▶ **Problem details**
For the records below, tally the lines that include the word "prec" and give only the tally.

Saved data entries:
┌──

(* ===== verification/WriterGuard.v ===== *)
(** The guard that keeps a writer that lost the lease from changing the
    database: [writer-fence-guard.ts]. Every unit of work checks the lease
    first, and temporary triggers on every application table check it again at
    each row a statement of the connection changes.

    The names of the tables are compared as [GLOB] compares a pattern without
    metacharacters of its own. *)
From S2P Require Import Prelude WriterLease.
From Stdlib Require Import Ascii String.
From stdpp Require Import sorting.
Local Open Scope tx_scope.
Local Open Scope Z_scope.

(** * Quoting *)

Definition dquote : ascii := ascii_of_nat 34.
Definition squote : ascii := ascii_of_nat 39.

(** [value.replaceAll(q, q + q)] *)
Fixpoint double_quotes (q : ascii) (s : string) : string :=
  match s with
  | EmptyString => EmptyString
  | String c s' => if Ascii.eqb c q then String q (String q (double_quotes q s')) else String c (double_quotes q s')
  end.

Definition quoted (q : ascii) (s : string) : string := String q (double_quotes q s +:+ String q EmptyString).
Definition quoteIdentifier (value : string) : string := quoted dquote value.
Definition quoteLiteral (value : string) : string := quoted squote value.

(** * Errors *)

Definition WRITER_AUTHORITY_TRIGGER_ABORT : string := "TAGENT_WRITER_AUTHORITY_LOST".

Definition errorMessage (e : exn) : string :=
  match e with Error m => m | TypeError m => m | SqliteError m => m | NamedError _ m => m end.

Definition is_lost_class (e : exn) : bool :=
  match e with NamedError c _ => String.eqb c "WriterAuthorityLostError" | _ => false end.

Definition includes_text (sub s : string) : bool :=
  match index 0 sub s with Some _ => true | None => false end.

Definition isWriterAuthorityLostError (e : exn) : bool :=
  is_lost_class e || includes_text WRITER_AUTHORITY_TRIGGER_ABORT (errorMessage e).

Definition normalizeWriterAuthorityError (e : exn) : exn :=
  if is_lost_class e then e
  else if negb (isWriterAuthorityLostError e) then e
  else WriterAuthorityLostError "SQLite connection rejected a mutation from a stale or expired writer".

Definition normalized {S A} (m : tx S A) : tx S A := fun s =>
  match m s with Ok r => Ok r | Throw e => Throw (normalizeWriterAuthorityError e) end.
Lemma set_mode_run l cls attrs d items mode (w : world) :
  heap w !! l = Some (OInstance cls attrs) →
  attrs !! "networks" = Some (VRef d) →
  heap w !! d = Some (ODict items) →
  models_in (heap w) items →
  ∃ r w' n evs,
    set_mode (VRef l) mode w = (r, w')
    ∧ trace w' = (trace w ++ evs)%list
    ∧ Forall2 (is_forward items mode) (take n (dict_keys items)) evs
    ∧ only_models_changed (heap w) (heap w')
    ∧ same_env w w'
    ∧ ((r = Ok VNone ∧ n = List.length (dict_keys items))
       ∨ (∃ e lm m, r = Raise e
            ∧ last evs = Some (CallSetMode lm mode)
            ∧ heap w' !! lm = Some (OModel m)
            ∧ model_set_mode m mode = Raise e)).
Proof.
  intros Hl Hn Hd Hm.
  destruct (set_mode_loop l cls attrs d items mode (dict_keys items) Hn
              (reflexivity _) w Hl Hd Hm)
    as (r & w' & n & evs & Hfor & Htr & Hfw & Hc & Henv & Hres).
  unfold set_mode.
  erewrite bind_ok by (eapply getattr_ok; eauto).
  unfold dict_iter.
  erewrite bind_ok by (erewrite bind_ok by (by apply dict_items_ok); reflexivity).
  destruct Hres as [[-> ->]|(e & lm & m & -> & Hlast & Hlm & Hraise)].
  - exists (Ok VNone), w', (List.length (dict_keys items)), evs.
    split_and!; try done.
    + by erewrite bind_ok by exact Hfor.
    + by left.
  - exists (Raise e), w', n, evs. split_and!; try done.
    + by erewrite bind_raise by exact Hfor.
    + right. by exists e, lm, m.
Qed.

Lemma only_models_changed_keeps h h' l o :
  only_models_changed h h' → h !! l = Some o → (∀ m, o ≠ OModel m) →
  h' !! l = Some o.
Proof.
  intros Hc E Hno. specialize (Hc l). rewrite E in Hc.
  destruct o; try done. by destruct (Hno m).
Qed.
Lemma findFiles_rec_walk (extensions : list string) (fuel : nat) :
  forall dir : path,
    PerformanceAnalyzer.findFiles_rec w fuel extensions dir =
    walk_rec (root w) source_dir (has_extension extensions) fuel dir.
Proof.
  induction fuel as [|fuel IH]; intros dir;
    cbn [PerformanceAnalyzer.findFiles_rec walk_rec].
  - reflexivity.
  - destruct (readdirSync (root w) dir) as [entries|e]; cbn [bind]; [|reflexivity].
    apply for_of_ext. intros files entry. unfold source_dir, has_extension.
    rewrite <- andb_assoc, IH. reflexivity.
Qed.

(** [getAllFiles] on a directory of the tree: the listing of everything
    below it, or the permission error of a directory it cannot read.
    The bound on the recursion is never reached. *)
Lemma getAllFiles_spec (dir : path) (r : bool) (es : list (string * node)) :
  lookup (root w) dir = Some (Dir r es) ->
  names_unique (Dir r es) = true ->
  BundleAnalyzer.getAllFiles w dir =
  if walk_readable everything (Dir r es)
  then Ret (map fst (walk_listing everything everything dir (Dir r es)))
  else Throw EACCES.
Proof.
  intros L U. unfold BundleAnalyzer.getAllFiles. rewrite getAllFiles_rec_walk.
  apply walk_rec_spec; auto.
  pose proof (lookup_depth dir (root w) (Dir r es) L). lia.
Qed.

Lemma findFiles_spec (extensions : list string) (dir : path) (r : bool)
      (es : list (string * node)) :
  lookup (root w) dir = Some (Dir r es) ->
  names_unique (Dir r es) = true ->
  PerformanceAnalyzer.findFiles w extensions dir =
  if walk_readable source_dir (Dir r es)
  then Ret (map fst (walk_listing source_dir (has_extension extensions) dir (Dir r es)))
  else Throw EACCES.
Proof.
  intros L U. unfold PerformanceAnalyzer.findFiles. rewrite findFiles_rec_walk.
  apply walk_rec_spec; auto.
  pose proof (lookup_depth dir (root w) (Dir r es) L). lia.
Qed.

End Walkers.
Inductive result (A : Type) :=
  | Ok (a : A)
  | Raise (e : exn).
Arguments Ok {A} a.
Arguments Raise {A} e.

Definition result_bind {A B} (r : result A) (k : A -> result B) : result B :=
  match r with
  | Ok a => k a
  | Raise e => Raise e
  end.

(** ** Python floats: true division of ints and [math.ceil] *)

Module Float.

Definition prec : Z := 53.
Definition emax : Z := 1024.

(** [a / b] for two ints.  CPython returns the quotient of the two exact
    integers rounded once, to nearest with ties to even; a zero divisor
    raises [ZeroDivisionError] and a quotient too large for a float raises
    [OverflowError]. *)
Definition int_truediv (a b : Z) : result spec_float :=
  if b =? 0 then Raise ZeroDivisionError
  else
    let sign := xorb (a <? 0) (b <? 0) in
    let '(q, e, l) := SFdiv_core_binary prec emax (Z.abs a) 0 (Z.abs b) 0 in
    match binary_round_aux prec emax sign q e l with
    | S754_infinity _ => Raise OverflowError
    | x => Ok x
    end.

(** The integer [ceil (m * 2^e)]. *)
Definition ceil_scaled (m e : Z) : Z :=
  if 0 <=? e then m * 2 ^ e else - ((- m) / 2 ^ (- e)).

(** [math.ceil x]: the smallest int not below [x]. *)
Definition math_ceil (x : spec_float) : result Z :=
  match x with
  | S754_zero _ => Ok 0
  | S754_finite s m e => Ok (ceil_scaled (cond_Zopp s (Zpos m)) e)
  | S754_infinity _ => Raise OverflowError
  | S754_nan => Raise ValueError
  end.

(** Position of the exact quotient [N / D] with respect to a truncated
    mantissa and its round and sticky bits: the mantissa is the integer
    part, the round bit says whether the fraction reaches one half and the
    sticky bit whether anything is left besides that half. *)
Definition located (N D : Z) (mrs : shr_record) : Prop :=
  0 < D /\ shr_m mrs = N / D
  /\ shr_r mrs = (D <=? 2 * (N mod D))
  /\ shr_s mrs = negb (N mod D =? 0) && negb (2 * (N mod D) =? D).

End Float.

(** Exact ceiling of the quotient of two integers, the value the
    specification asks for. *)
Definition ceil_div (a b : Z) : Z := - ((- a) / b).

(** ** Python sequences: [str] as code points, [bytes] as octets *)

Abbreviation str := (list Z) (only parsing).
Abbreviation bytes := (list Z) (only parsing).

(** A literal of the source, character by character. *)
Fixpoint str_lit (s : string) : str :=
  match s with
  | EmptyString => []
  | String a s' => Z.of_N (N_of_ascii a) :: str_lit s'
  end.

Definition len {A} (s : list A) : Z := Z.of_nat (length s).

└──

▶ **Your solution**
3